TASK STATEMENT → Reproduce the listing below exactly, from its first line down to and including the line with "poly_xor (fold_without_next value".

┄┄┄┄┄┄┄┄┄┄┄┄┄┄┄┄┄┄┄┄

(* ===== verification/Zbc.v ===== *)
(** The RISC-V Zbc folding kernel: [crates/checksum/src/riscv64_zbc_crc32.rs]
    and the module [riscv64_zbc] of [crc64.rs], which share everything but the
    constants and the final reduction.  A pair of 64-bit words stands for a
    128-bit lane; loads must be aligned, so the kernel takes the address of the
    buffer.  The kernel keeps the checksum of the data it has consumed. *)

From Stdlib Require Import Btauto.
From coqutil Require Import Word.LittleEndianList.
From S2P Require Import Prelude Crc Clmul.

Module Zbc.
Import Crc Clmul.

Record Polynomial := MkPolynomial { low : Z; high : Z }.

Definition poly_xor (self other : Polynomial) : Polynomial :=
  MkPolynomial (Z.lxor (low self) (low other)) (Z.lxor (high self) (high other)).

(** The instructions [clmul] and [clmulh] *)
Definition clmul_low (lhs rhs : Z) : Z := lo64 (clmul lhs rhs).
Definition clmul_high (lhs rhs : Z) : Z := hi64 (clmul lhs rhs).

Definition multiply (lhs rhs : Z) : Polynomial := MkPolynomial (clmul_low lhs rhs) (clmul_high lhs rhs).

(** [align_offset] of [u64] at the byte [ptr] of a buffer at [addr] *)
Definition align_offset (addr : Z) (ptr : nat) : nat := Z.to_nat ((- (addr + Z.of_nat ptr)) mod 8).

Definition load_block {E} (addr : Z) (data : list byte) (ptr : nat) : outcome E Polynomial :=
  _ ← assert_true (align_offset addr ptr =? 0);
  low ← read_le 8 data ptr;
  high ← read_le 8 data (ptr + 8);
  mret (MkPolynomial low high).

Definition fold_without_next (value constant : Polynomial) : Polynomial :=
  poly_xor (multiply (low value) (low constant)) (multiply (high value) (high constant)).

Definition fold_block (value next constant : Polynomial) : Polynomial :=
  poly_xor (fold_without_next value constant) next.

(** [x0] to [x3], at [ptr], [ptr + 16], [ptr + 32] and [ptr + 48] *)
Definition load_four {E} (addr : Z) (data : list byte) (ptr : nat) : outcome E (list Polynomial) :=
  x0 ← load_block addr data ptr;
  x1 ← load_block addr data (ptr + 16);
  x2 ← load_block addr data (ptr + 32);
  x3 ← load_block addr data (ptr + 48);
  mret [x0; x1; x2; x3].

(** The folding loop: the lanes of the data, folded onto the last four *)
Definition fold_loop {E} (p4 : Polynomial) (addr : Z) (data : list byte) (x : list Polynomial) :
    outcome E (list Polynomial) :=
  '(x, _) ← while_loop (S (length data))
    (fun '(_, ptr) => ptr <? length data)
    (fun '(x, ptr) =>
      next ← load_four addr data ptr;
      mret (zip_with (fun x next => fold_block x next p4) x next, ptr + 64)) (x, 64);
  mret x.

(** [update_blocks] up to the reduction; [crc] is the register's state. *)
Definition fold_blocks {E} (p4 p1 : Polynomial) (crc : Z) (addr : Z) (data : list byte) :
    outcome E Polynomial :=
  _ ← assert_true (negb (length data =? 0));
  _ ← assert_true (length data mod 64 =? 0);
  _ ← assert_true (align_offset addr 0 =? 0);
  x ← load_four addr data 0;
  match x with
  | [x0; x1; x2; x3] =>
      x ← fold_loop p4 addr data [poly_xor x0 (MkPolynomial crc 0); x1; x2; x3];
      match x with
      | [x0; x1; x2; x3] =>
          let x1 := poly_xor x1 (fold_without_next x0 p1) in
          let x2 := poly_xor x2 (fold_without_next x1 p1) in
          let x3 := poly_xor x3 (fold_without_next x2 p1) in
          mret x3
      | _ => Panic
      end
  | _ => Panic
  end.

(** ** Lanes *)

(** The lane that a pair of words stands for *)
Definition value (p : Polynomial) : Z := words64 (low p) (high p).

Definition words_ok (p : Polynomial) : Prop := below 64 (low p) /\ below 64 (high p).

Lemma words64_lxor lo hi : below 64 lo -> words64 lo hi = Z.lxor lo (Z.shiftl hi 64).
Proof.
  intros Hlo. unfold words64. apply below_bits in Hlo as [_ Hlo]; [|lia].
  apply Z.bits_inj'. intros n Hn. rewrite Z.lor_spec, Z.lxor_spec. destruct (Z.lt_ge_cases n 64).
  - rewrite Z.shiftl_spec_low by lia. btauto.
  - rewrite Hlo by lia. btauto.
Qed.

Lemma value_words x : below 128 x -> value (MkPolynomial (lo64 x) (hi64 x)) = x.
Proof.
  intros Hx. unfold value. cbn [low high]. rewrite words64_lxor by apply lo64_below.
  symmetry. by apply split_words.
Qed.

Lemma value_xor p q : words_ok p -> words_ok q -> value (poly_xor p q) = Z.lxor (value p) (value q).
Proof.
  intros [Hp _] [Hq _]. unfold value, poly_xor. cbn [low high].
  rewrite !words64_lxor by (done || by apply below_lxor). rewrite Z.shiftl_lxor. zbits.
Qed.

Lemma xor_ok p q : words_ok p -> words_ok q -> words_ok (poly_xor p q).
Proof. intros [] []. split; apply below_lxor; (lia || done). Qed.

Lemma value_below p : words_ok p -> below 128 (value p).
Proof.
  intros [Hl Hh]. unfold value. rewrite words64_lxor by done. apply below_lxor; [lia| |].
  - by apply (below_weaken 64); [lia|].
  - by apply (below_shiftl 64 64); [lia..|].
Qed.

Lemma value_multiply a b : below 64 b -> value (multiply a b) = clmul a b.
Proof.
  intros Hb. apply value_words. apply (below_weaken (64 + 63)); [lia|]. by apply clmul_below; [lia|].
Qed.

Lemma multiply_ok a b : words_ok (multiply a b).
Proof. split; [apply lo64_below|apply hi64_below]. Qed.

Lemma lo64_value p : words_ok p -> lo64 (value p) = low p.
Proof.
  intros [Hl Hh]. unfold value. rewrite words64_lxor, linear_lo64, (lo64_small (low p)) by done.
  rewrite lo64_mod, Z.shiftl_mul_pow2, Z.mod_mul by lia. apply Z.lxor_0_r.
Qed.

Lemma hi64_value p : words_ok p -> hi64 (value p) = high p.
Proof.
  intros [Hl Hh]. unfold value. rewrite words64_lxor, linear_hi64 by done. unfold hi64.
  rewrite Z.shiftr_shiftl_l, Z.shiftl_0_r by lia. fold (lo64 (high p)). rewrite (lo64_small (high p)) by done.
  rewrite Z.shiftr_div_pow2, Z.div_small by (unfold below in Hl; lia). reflexivity.
Qed.

(** The lane-wise constant with its words swapped *)
Definition swapped (c : Polynomial) : Z := words64 (high c) (low c).

(** Folding a pair of words is folding its lane. *)
Lemma value_fold p c :
  words_ok p -> words_ok c -> value (fold_without_next p c) = Clmul.fold_without_next (value p) (swapped c).
Proof.
  intros Hp Hc. unfold fold_without_next. rewrite value_xor by apply multiply_ok.
  rewrite !value_multiply by apply Hc.
  unfold Clmul.fold_without_next, mm_clmulepi64. simpl Z.testbit. cbv iota zeta.
  rewrite (lo64_value p), (hi64_value p) by done.
  change (swapped c) with (value (MkPolynomial (high c) (low c))).
  rewrite lo64_value, hi64_value by (split; apply Hc). apply Z.lxor_comm.
Qed.

Lemma fold_ok p c : words_ok (fold_without_next p c).
Proof. apply xor_ok; apply multiply_ok. Qed.

(** ** Loads *)

Definition poly_at (data : list byte) (ptr : nat) : Polynomial :=
  MkPolynomial (le_combine (take 8 (drop ptr data))) (le_combine (take 8 (drop (ptr + 8) data))).

Definition aligned (addr : Z) (ptr : nat) : Prop := ((addr + Z.of_nat ptr) mod 8 = 0)%Z.

Lemma aligned_offset addr ptr : aligned addr ptr -> align_offset addr ptr = 0.
Proof.
  intros H. unfold align_offset. rewrite Z.mod_opp_l_z by (lia || exact H). reflexivity.
Qed.

Lemma aligned_add addr ptr k : aligned addr ptr -> k mod 8 = 0 -> aligned addr (ptr + k).
Proof.
  unfold aligned. intros H Hk. apply Nat.Div0.mod_divides in Hk as [j ->].
  replace (addr + Z.of_nat (ptr + 8 * j))%Z with (addr + Z.of_nat ptr + Z.of_nat j * 8)%Z by lia.
  by rewrite Z.mod_add.
Qed.

Lemma word8_below data ptr : below 64 (le_combine (take 8 (drop ptr data))).
Proof.
  apply (below_weaken (8 * Z.of_nat (length (take 8 (drop ptr data))))); [|apply le_combine_below].
  rewrite length_take. lia.
Qed.

Lemma poly_at_ok data ptr : words_ok (poly_at data ptr).
Proof. split; apply word8_below. Qed.

Lemma value_poly_at data ptr :
  ptr + 16 <= length data -> value (poly_at data ptr) = block_at data ptr.
Proof.
  intros H. unfold value, poly_at, block_at, words64. cbn [low high].
  change 16 with (8 + 8). rewrite <-(take_take_drop (drop ptr data) 8 8), drop_drop.
  rewrite (le_combine_app (take 8 (drop ptr data))). rewrite length_take, length_drop.
  replace (8 `min` (length data - ptr)) with 8 by lia. reflexivity.
Qed.

Lemma load_block_Ok {E} addr data ptr :
  aligned addr ptr -> ptr + 16 <= length data -> load_block (E:=E) addr data ptr = Ok (poly_at data ptr).
Proof.
  intros Ha Hp. unfold load_block. rewrite aligned_offset by done. cbn [Nat.eqb assert_true]. bind_step.
  rewrite !read_le_Ok by lia. reflexivity.
Qed.

Definition polys_at (data : list byte) (ptr : nat) : list Polynomial :=
  [poly_at data ptr; poly_at data (ptr + 16); poly_at data (ptr + 32); poly_at data (ptr + 48)].

Lemma load_four_Ok {E} addr data ptr :
  aligned addr ptr -> ptr + 64 <= length data -> load_four (E:=E) addr data ptr = Ok (polys_at data ptr).
Proof.
  intros Ha Hp. unfold load_four. rewrite !load_block_Ok by (lia || done || by apply aligned_add).
  reflexivity.
Qed.

Lemma value_polys_at data ptr :
  ptr + 64 <= length data -> value <$> polys_at data ptr = blocks_at 4 data ptr.
Proof.
  intros H. rewrite 3!blocks_S, blocks_1. unfold polys_at. rewrite !fmap_cons, fmap_nil, !value_poly_at by lia.
  by replace (ptr + 16 + 16 + 16) with (ptr + 48) by lia; replace (ptr + 16 + 16) with (ptr + 32) by lia.
Qed.

Lemma polys_at_ok data ptr : Forall words_ok (polys_at data ptr).
Proof. repeat constructor; apply word8_below. Qed.

(** ** The kernel *)

Section kernel.
Context (POLY : Z) (p4 p1 : Polynomial).
Context (Hp4 : words_ok p4) (Hp1 : words_ok p1).
Context (H4 : fold_const POLY 4 (swapped p4) = true) (H1 : fold_const POLY 1 (swapped p1) = true).

Lemma value_stride xs next :
  Forall words_ok xs -> Forall words_ok next ->
  value <$> zip_with (fun x n => fold_block x n p4) xs next =
  zip_with (fun x n => Clmul.fold_block x n (swapped p4)) (value <$> xs) (value <$> next).
Proof.
  intros Hxs. revert next. induction Hxs as [|x xs Hx Hxs IH]; intros [|n next] Hn; try reflexivity.
  apply list.Forall_cons in Hn as [Hn Hnext]. cbn [zip_with]. rewrite !fmap_cons. cbn [zip_with].
  rewrite (IH next Hnext). f_equal. unfold fold_block. rewrite value_xor by (apply fold_ok || done).
  by rewrite value_fold, fold_block_eq.
Qed.

Lemma stride_ok xs next : Forall words_ok next -> Forall words_ok (zip_with (fun x n => fold_block x n p4) xs next).
Proof.
  intros H. revert xs. induction H as [|n next Hn H IH]; intros [|x xs]; constructor; [|apply IH].
  apply xor_ok; [apply fold_ok|done].
Qed.

Definition kernel_inv (addr : Z) (data : list byte) (s : Z) (st : list Polynomial * nat) : Prop :=
  let '(x, ptr) := st in
  Forall words_ok x /\ consumed POLY data s 4 (value <$> x) ptr /\ (length data - ptr) mod 64 = 0 /\
  aligned addr ptr.

Lemma fold_loop_spec {E} addr data s x :
  kernel_inv addr data s (x, 64) ->
  returns (fold_loop (E:=E) p4 addr data x)
    (fun x => Forall words_ok x /\ consumed POLY data s 4 (value <$> x) (length data)).
Proof.
  intros Hx. unfold fold_loop.
  apply wp_bind, (wp_while (kernel_inv addr data s) (fun '(_, ptr) => length data - ptr)); [exact Hx|lia| |].
  - intros [x' ptr] (Hok & Hc & Hr & Ha) Hlt%Nat.ltb_lt.
    assert (64 <= length data - ptr) as Hge.
    { destruct (Nat.lt_ge_cases (length data - ptr) 64); [|done]. rewrite Nat.mod_small in Hr; lia. }
    rewrite load_four_Ok by (exact Ha || lia). bind_step. apply wp_ret. split; [|lia]. split_and!.
    + apply stride_ok, polys_at_ok.
    + rewrite value_stride by (exact Hok || apply polys_at_ok). rewrite value_polys_at by lia.
      apply (consumed_stride POLY data s 4); [exact Hc|exact H4|lia].
    + replace (length data - (ptr + 64)) with (length data - ptr - 1 * 64) by lia.
      apply mod_sub_multiple; [exact Hr|lia].
    + by apply aligned_add.
  - intros [x' ptr] (Hok & Hc & Hr & Ha) Hge%Nat.ltb_ge. apply wp_ret. split; [exact Hok|].
    destruct (proj2 (proj2 Hc)) as [Hp _]. by replace (length data) with ptr by lia.
Qed.

(** A pair of words folded onto the next *)
Lemma fold_onto data s n x0 x1 xs ptr :
  Forall words_ok (x0 :: x1 :: xs) -> consumed POLY data s (S (S n)) (value <$> x0 :: x1 :: xs) ptr ->
  Forall words_ok (poly_xor x1 (fold_without_next x0 p1) :: xs) /\
  consumed POLY data s (S n) (value <$> poly_xor x1 (fold_without_next x0 p1) :: xs) ptr.
Proof.
  intros [Hx0 [Hx1 Hxs]%list.Forall_cons]%list.Forall_cons Hc. split.
  - constructor; [apply xor_ok; [exact Hx1|apply fold_ok]|exact Hxs].
  - rewrite fmap_cons, value_xor, value_fold by (assumption || apply fold_ok).
    by apply consumed_onto.
Qed.

Lemma fold_blocks_spec {E} crc addr data :
  below 64 crc -> 0 < length data -> length data mod 64 = 0 -> aligned addr 0 ->
  returns (fold_blocks (E:=E) p4 p1 crc addr data)
    (fun p => words_ok p /\ consumed POLY data crc 1 [value p] (length data)).
Proof.
  intros Hcrc Hl Hm Ha. assert (64 <= length data) as Hge.
  { destruct (Nat.lt_ge_cases (length data) 64); [|done]. rewrite Nat.mod_small in Hm; lia. }
  unfold fold_blocks. rewrite (proj2 (Nat.eqb_neq (length data) 0)), Hm, aligned_offset by (lia || exact Ha).
  cbn [negb Nat.eqb assert_true]. bind_step. rewrite load_four_Ok by (exact Ha || lia). bind_step.
  unfold polys_at. eapply wp_bind_returns.
  - apply (fold_loop_spec addr data crc). pose proof (polys_at_ok data 0) as Hok.
    assert (words_ok (MkPolynomial crc 0)) as Hcok by (split; [exact Hcrc|by apply below_0]).
    apply list.Forall_cons in Hok as [Hx0 Hx]. split_and!.
    + constructor; [by apply xor_ok|exact Hx].
    + rewrite fmap_cons, value_xor by done.
      replace (value (MkPolynomial crc 0)) with crc by (unfold value, words64; cbn [low high];
        by rewrite Z.shiftl_0_l, Z.lor_0_r).
      apply (consumed_first POLY data crc 4); [by apply (below_weaken 64); [lia|]|lia|].
      by rewrite <-value_polys_at by lia.
    + by apply (mod_sub_multiple _ 1 64).
    + by apply (aligned_add addr 0 64).
  - intros x [Hok Hc]. pose proof (proj1 Hc) as Hlen. rewrite length_fmap in Hlen.
    destruct x as [|x0 [|x1 [|x2 [|x3 [|? ?]]]]]; try discriminate.
    destruct (fold_onto _ _ _ _ _ _ _ Hok Hc) as [Hok1 Hc1].
    destruct (fold_onto _ _ _ _ _ _ _ Hok1 Hc1) as [Hok2 Hc2].
    destruct (fold_onto _ _ _ _ _ _ _ Hok2 Hc2) as [Hok3 Hc3].
    apply wp_ret. apply list.Forall_cons in Hok3 as [Hok3 _]. by split.
Qed.

End kernel.

End Zbc.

┄┄┄┄┄┄┄┄┄┄┄┄┄┄┄┄┄┄┄┄

EXERCISE SOLUTION →
(* ===== verification/Zbc.v ===== *)
(** The RISC-V Zbc folding kernel: [crates/checksum/src/riscv64_zbc_crc32.rs]
    and the module [riscv64_zbc] of [crc64.rs], which share everything but the
    constants and the final reduction.  A pair of 64-bit words stands for a
    128-bit lane; loads must be aligned, so the kernel takes the address of the
    buffer.  The kernel keeps the checksum of the data it has consumed. *)

From Stdlib Require Import Btauto.
From coqutil Require Import Word.LittleEndianList.
From S2P Require Import Prelude Crc Clmul.

Module Zbc.
Import Crc Clmul.

Record Polynomial := MkPolynomial { low : Z; high : Z }.

Definition poly_xor (self other : Polynomial) : Polynomial :=
  MkPolynomial (Z.lxor (low self) (low other)) (Z.lxor (high self) (high other)).

(** The instructions [clmul] and [clmulh] *)
Definition clmul_low (lhs rhs : Z) : Z := lo64 (clmul lhs rhs).
Definition clmul_high (lhs rhs : Z) : Z := hi64 (clmul lhs rhs).

Definition multiply (lhs rhs : Z) : Polynomial := MkPolynomial (clmul_low lhs rhs) (clmul_high lhs rhs).

(** [align_offset] of [u64] at the byte [ptr] of a buffer at [addr] *)
Definition align_offset (addr : Z) (ptr : nat) : nat := Z.to_nat ((- (addr + Z.of_nat ptr)) mod 8).

Definition load_block {E} (addr : Z) (data : list byte) (ptr : nat) : outcome E Polynomial :=
  _ ← assert_true (align_offset addr ptr =? 0);
  low ← read_le 8 data ptr;
  high ← read_le 8 data (ptr + 8);
  mret (MkPolynomial low high).

Definition fold_without_next (value constant : Polynomial) : Polynomial :=
  poly_xor (multiply (low value) (low constant)) (multiply (high value) (high constant)).

Definition fold_block (value next constant : Polynomial) : Polynomial :=
  poly_xor (fold_without_next value constant) next.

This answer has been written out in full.